Lait de soja, de riz, d’amande ou encore de chèvre, de brebis ou de jument… les boissons végétales ou laits d’origine non bovine sont utilisés dans l’alimentation des nourrissons par certains parents, les raisons invoquées étant essentiellement une allergie aux protéines de lait de vache ou un végétarisme. Les pédiatres et diététiciens s’inquiètent d’ailleurs de ce phénomène croissant. De plus, ils soulignent que les tentatives pour convaincre les parents de l’inadéquation de ces produits d’alimentation courante aux besoins nutritionnels des enfants restent vaines.
Pourtant, il est bien exact que ces laits ou jus ne sont pas adaptés au nourrisson et ne permettent pas de couvrir intégralement leurs besoins, comme le souligne l’Agence nationale de sécurité sanitaire (Anses) dans un avis rendu public le 14 mars. Pire : ils peuvent être dangereux, surtout en cas d’alimentation exclusive. « Ainsi en 2011, un cas d’alcalose métabolique sévère chez un enfant de 12 mois nourri exclusivement au lait d’amande a été notifié à l’Anses ». Parallèlement, deux études (l’une en cours de publication, l’autre de Foureau et al, 2012) recensent 13 cas de complications graves pouvant conduire au décès, imputables à la consommation exclusive de boissons végétales chez le nourrisson (jus de châtaigne, d’amande, de riz ou de soja parfois donnés en association) : dénutritions majeure avec œdème et hypoalbuminémie profonde, état de mal convulsif lié à une hypocalcémie, état de mal convulsif lié à une acidose hyponatrémique (l’enfant est décédé des séquelles de cet accident), arrêt de croissance pondérale par carence d’apports protéino-énergétique, syndrome de kwashiorkor, détresse respiratoire liée à une alcalose métabolique, anémie carentielle en fer et vitamine B12.
L’Anses s’est donc saisie du sujet et a réalisé une évaluation de ce type de boissons disponibles sur le marché français. Bilan : 211 jus végétaux ont été recensés et 5 laits non bovins.
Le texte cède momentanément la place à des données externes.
Lemma registry_inv_run tr s : run initial tr = Some s → registry_inv tr s.
Proof.
  revert s. induction tr as [|i tr IH] using rev_ind; intros s Hrun.
  - injection Hrun as <-. intros c. simpl. rewrite lookup_empty.
    split; [by intros [??] | by intros [? _]].
  - rewrite run_snoc in Hrun.
    destruct (run initial tr) as [s0|]; simpl in Hrun; [|done].
    destruct (step s0 i) as [[s1 out]|] eqn:Hstep; simpl in Hrun; [|done].
    injection Hrun as <-. eapply registry_inv_step; eauto.
Qed.
End Replay.

(** ** Message relay and targeted notification relay *)




(** C10: a [battleInvite] never comes back to the connection that sent
    it, whatever the payload names as target; when the target is the
    sender's own id, nobody receives anything. *)
Theorem battleInvite_not_to_sender (s : server) (A : socket_id) (data target : jsval) :
  A ∈ sockets s →
  get_prop data "targetUserId" = Some target →
  ∃ out,
    step s (FromSocket A (battleInvite data)) = Some (s, out) ∧
    (∀ e, e ∈ out → em_to e ≠ A) ∧
    (target = JStr A → out = []).
Proof.
  intros HA Htarget.
  exists (socket_to_emit s A target "battleInvite" data).
  rewrite step_enabled by done. simpl. unfold on_battleInvite.
  rewrite Htarget. simpl. repeat split.
  - intros e. rewrite elem_of_socket_to_emit. tauto.
  - intros ->. apply socket_to_emit_self.
Qed.

Lemma battleInvite_not_to_sender_witness :
  let s := mkServer ∅ {[ "a"; "b"; "c" ]} in
  let data := JObj [("targetUserId", JStr "a")] in
  ∃ out,
    step s (FromSocket "a" (battleInvite data)) = Some (s, out) ∧
    (∀ e, e ∈ out → em_to e ≠ "a") ∧
    (JStr "a" = JStr "a" → out = []).
Proof.
  intros s data.
  apply (battleInvite_not_to_sender s "a" data (JStr "a")).
  - vm_compute. reflexivity.
  - reflexivity.
Defined.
Sur un échantillon de 75 boissons, on note des teneurs énergétiques plus faibles que celles requises dans les préparations pour nourrissons, mais aussi des apports en protéines, en lipides, en sel inadaptés au jeune enfant.
En revanche, en cas d’allergie aux protéines de lait ou d’une volonté affirmée de végétarisme, il existe bel et bien des préparations infantiles qui sont adaptées et indiquées chez le nourrisson : une mention figure alors clairement sur le conditionnement (par exemple les préparations infantiles à base de riz ou de soja mentionnant un usage destiné aux nourrissons et aux enfants en bas âge).
Des étiquettes trompeuses
Mais un problème demeure : les produits identifiés par l’Anses, qui ne sont pas destinés à un usage infantile, mentionnent parfois un usage possible chez l’enfant. Certes, il n’est pas marqué en toute lettres « préparation pour nourrisson, ou « préparation de suite »… Toutefois, certains de ces produits sèment le doute, avec des mentions d’étiquetage telles que « ce produit peut se donner à un bébé dans un biberon ou à la cuillère en début de sevrage », ou « particulièrement adapté aux jeunes enfants en période de croissance », ou encore des dessins d’un enfant tenant un biberon, un ourson…. Bref, autant de mentions qui peuvent porter à confusion, et inciter les parents à croire que ces produits sont adaptés à l‘alimentation de bébé. C’est pourquoi l’Anses souhaite que « l’étiquetage de ces produits indique d’une part la composition nutritionnelle », mais aussi et surtout « qu’ils ne conviennent pas à l’alimentation des enfants âgés de moins d’un an et que leur utilisation peut être à l’origine d’accidents graves ».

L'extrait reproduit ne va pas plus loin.